Clients of NEPC LLC are putting more than $125 million to work in an Asia-focused direct lending fund, following two years of research on the opportunity by the Boston-based investment consultant.
NEPC officials declined to identify the money manager they selected to partner with, but at least one NEPC client confirmed that OCP Asia, a manager of hedge funds and alternatives strategies with offices in Hong Kong and Singapore, is running the fund. Teall Edds, a partner with OCP Asia, couldn't be reached for comment.
Endowments and foundations are well represented in that first group of more than 10 NEPC clients, which accounted for roughly half of the fund's initial close of $250 million, said Scott Perry, an NEPC partner, in a telephone interview. A number of other NEPC clients are currently doing due diligence, he said.

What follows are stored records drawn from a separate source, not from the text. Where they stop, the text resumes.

Section Facts.
Context {S E Y : Type}.
Local Abbreviation M := (Gen.M S E Y).

Lemma world_eta (w : world S E Y) :
  World (self w) (trace w) (yielded w) (consumer w) = w.
Proof. by destruct w. Qed.

Lemma only_calls_keeps_self {A} (m : M A) : only_calls m -> keeps_self m.
Proof. intros H w w' r Hm. destruct (H _ _ _ Hm) as [new ->]. done. Qed.

Lemma only_calls_ret {A} (a : A) : only_calls (ret a : M A).
Proof. intros w w' r [= <- _]. exists []. by rewrite app_nil_r, world_eta. Qed.

Lemma only_calls_raise {A} e : only_calls (raise e : M A).
Proof. intros w w' r [= <- _]. exists []. by rewrite app_nil_r, world_eta. Qed.

Lemma only_calls_lift {A} (x : result A) : only_calls (lift x : M A).
Proof. intros w w' r [= <- _]. exists []. by rewrite app_nil_r, world_eta. Qed.

Lemma only_calls_get_self : only_calls (get_self : M S).
Proof. intros w w' r [= <- _]. exists []. by rewrite app_nil_r, world_eta. Qed.

Lemma only_calls_call {A} (oracle : list E -> result A) ev : only_calls (call oracle ev : M A).
Proof. intros w w' r [= <- _]. by exists [ev]. Qed.

Lemma only_calls_bind {A B} (m : M A) (f : A -> M B) :
  only_calls m -> (forall a, only_calls (f a)) -> only_calls (bind m f).
Proof.
  intros Hm Hf w w' r. unfold bind.
  destruct (m w) as [w1 [a|e]] eqn:E1; destruct (Hm _ _ _ E1) as [n1 ->].
  - intros E2. destruct (Hf _ _ _ _ E2) as [n2 ->]. cbn.
    exists (n1 ++ n2). by rewrite app_assoc.
  - intros [= <- _]. by exists n1.
Qed.

Lemma only_calls_fold_m {A B} (f : B -> A -> M B) (l : list A) :
  (forall acc x, only_calls (f acc x)) -> forall acc, only_calls (fold_m f l acc).
Proof.
  intros Hf. induction l as [|x l IH]; intros acc; cbn.
  - apply only_calls_ret.
  - apply only_calls_bind; auto.
Qed.

Lemma keeps_self_bind {A B} (m : M A) (f : A -> M B) :
  keeps_self m -> (forall a, keeps_self (f a)) -> keeps_self (bind m f).
Proof.
  intros Hm Hf w w' r. unfold bind.
  destruct (m w) as [w1 [a|e]] eqn:E1; pose proof (Hm _ _ _ E1) as H1.
  - intros E2. rewrite (Hf _ _ _ _ E2). done.
  - by intros [= <- _].
Qed.

Lemma keeps_self_yield (y : Y) : keeps_self (yield_ y : M unit).
Proof.
  intros w w' r. unfold yield_.
  destruct (closes_at _ _); by intros [= <- _].
Qed.

Lemma keeps_self_for_each {A} (l : list A) (body : A -> M unit) :
  (forall x, keeps_self (body x)) -> keeps_self (for_each l body).
Proof.
  intros Hb. induction l as [|x l IH]; cbn.
  - apply only_calls_keeps_self, only_calls_ret.
  - apply keeps_self_bind; auto.
Qed.

Lemma keeps_self_async_for {A} (s : async_iter A) (body : A -> M unit) :
  (forall x, keeps_self (body x)) -> keeps_self (async_for s body).
Proof.
  intros Hb. unfold async_for. apply keeps_self_bind.
  - by apply keeps_self_for_each.
  - intros _. destruct (ending s); apply only_calls_keeps_self;
      [apply only_calls_raise | apply only_calls_ret].
Qed.

End Facts.

End GenFacts.

(** ** The TensorRT-LLM handlers *)

Module TrtllmFacts.

Import Trtllm GenFacts.

Section Facts.
Context {Message ConvEntry Tool ToolDict TemplateArgs Fields : Type}.
Context {SamplingParams DisaggregatedParams Promise MergedGenerator : Type}.
Context {ChatResponse CompletionChunk Json : Type}.

Local Abbreviation Ev :=
  (@event Message ConvEntry Tool ToolDict TemplateArgs SamplingParams
     DisaggregatedParams Promise MergedGenerator CompletionChunk).
Local Abbreviation Handler :=
  (@TensorrtLLMEngine Message ConvEntry Tool ToolDict TemplateArgs SamplingParams
     DisaggregatedParams Promise MergedGenerator CompletionChunk).
Local Abbreviation Engine :=
  (@LlmEngine Message ConvEntry Tool ToolDict TemplateArgs SamplingParams
     DisaggregatedParams Promise MergedGenerator CompletionChunk).

Variable env : @collaborators Message ConvEntry Tool ToolDict TemplateArgs Fields
                 SamplingParams DisaggregatedParams Promise MergedGenerator
                 ChatResponse CompletionChunk Json.

(** The invocation loop calls the engine on a prefix of the prompts, in
    order, and on all of them unless a call raises. *)
Lemma invoke_loop_run (request : @CompletionRequest Fields) (sp : SamplingParams)
    (dp : DisaggregatedParams) (eng : Engine) prompts :
  forall (acc : list Promise) (w w' : world Handler Ev Json) r,
  _llm_engine (self w) = Some eng ->
  fold_m (invoke_step request sp dp) prompts acc w = (w', r) ->
  exists j, (j <= length prompts)%nat /\
    w' = World (self w)
           (trace w ++ map (invoke_event request sp dp) (firstn j prompts))
           (yielded w) (consumer w) /\
    match r with
    | Ok _ => j = length prompts
    | Raise e => engine_raises eng request sp dp e
    end.
Proof.
  induction prompts as [|p ps IH]; intros acc w w' r Heng; cbn.
  - intros [= <- <-]. exists 0%nat. cbn. rewrite app_nil_r, world_eta. auto.
  - unfold bind at 1, invoke_step at 1. unfold bind at 1, get_self at 1.
    rewrite Heng. unfold bind at 1, call at 1.
    destruct (generate_async eng (trace w) p sp (stream request) (Some dp))
      as [promise|e] eqn:Ecall.
    + unfold ret at 1. intros Hrest.
      apply IH in Hrest; [|done]. destruct Hrest as (j & Hj & -> & Hr). cbn.
      exists (Datatypes.S j). split; [lia|]. split.
      * cbn. by rewrite <- app_assoc.
      * destruct r; [by rewrite Hr | done].
    + intros [= <- <-]. exists 1%nat. split; [cbn; lia|]. split.
      * cbn. by rewrite firstn_0.
      * by exists (trace w), p.
Qed.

The capacity of the fund — which NEPC has no direct financial interest in — is roughly $1 billion. “There's no benefit for NEPC, other than clients achieving strong returns,” said Mr. Perry.
The history of investment funds extending credit to small- and medium-sized companies in the U.S. and Europe is longer and deeper, but the opportunity in Asia could prove more persistent and rewarding for clients, Mr. Perry said.
While opportunities in the U.S. and Europe have a cyclical element, enhanced in recent years by regulatory moves to tighten bank capital requirements, from the Dodd-Frank Act in the U.S. to the Basel III global standards, Asia's less efficient capital markets make the opportunity in that region a secular one, Mr. Perry said.
Investment consultants in the region say a handful of money managers in Asia are pursuing direct lending strategies - including PAG (formerly Pacific Alliance Group) and ADM Capital, both of Hong Kong - but interest in that market segment remains nascent.
Even so, there have been signs of growing interest from some of Asia's big institutional investors. In May, for example, Korea Post's insurance division issued an RFP for as many as two money managers to run a combined $100 million in Asia-focused direct lending strategies.
In a telephone interview, Uk Kyung Park, the head of private equity and M&A investment with the Korea Post Insurance Bureau, confirmed the selection of PAG and ADM Capital to manage that mandate.
The direct lending theme is one NEPC is pursuing globally this year, with the firm's predominantly U.S. institutional client base committing $625 million to funds extending credit to small- and midsized U.S. companies and $275 million to funds lending to European companies, Mr. Perry said.
While the Asian strategy shares attractions with its U.S. and European counterparts, such as the investments' floating rate nature — at a time when potential losses on bond holdings from an eventual rebound in interest rates is weighing on asset allocators — the potential returns in the high-growth region could prove particularly attractive, he explained.
A direct lending fund focused on Asia should be able to target returns in the mid-teens, higher than a dedicated European strategy's 10% to 12% or a U.S. strategy's 7% to 10% returns, he added.
And if that leaves the strategy playing more of a private equity role in portfolios, it will offer relatively favorable liquidity terms, said Mr. Perry. The Asia-focused direct lending fund has a lockup of 18 months to three years, less onerous than the five- to seven-year lockups typically required for U.S. and European-focused strategies, he noted.
In that context, the opportunity to exploit a pronounced market inefficiency in Asia with a money manager that's completed more than 160 deals over the past decade and delivered consistently strong returns was an option that the board of the $31.7 million Statler Foundation, an NEPC client, decided to take.
Arthur F. DeCouet Musarra, a Statler trustee and chair of the foundation's finance committee, said in an e-mail that the Asia direct lending opportunity came onto his radar screen as he was grappling with the realization that the top-quartile annualized returns of 5.9% the foundation garnered for the five years through June 30 still weren't sufficient to cover legally mandated spending of 5% of the foundation's principal a year plus inflation.
With 4.9% of the foundation's portfolio in domestic equities, 77.7% in global tactical asset allocation strategies, 7.8% in hedge funds, 9.3% in private equity and opportunistic strategies and a residual 0.3% in cash, Mr. Musarra said an asset allocation study earlier this year resulted in a decision to sell the domestic equity position — after a strong run since 2012 that lowered the prospects for future returns — in lieu of more opportunistic allocations.
As an added incentive, NEPC has managed to lower fees for the fund's limited partners to a management fee of 1.25% and a carry of 10%, well below the 2-and-20 standard, said Mr. Musarra.
Asked if the strategy will be a means for NEPC to pursue institutional clients in Asia, Mr. Perry said it would be more accurate to see this as NEPC's research effort planting its flag in Asia.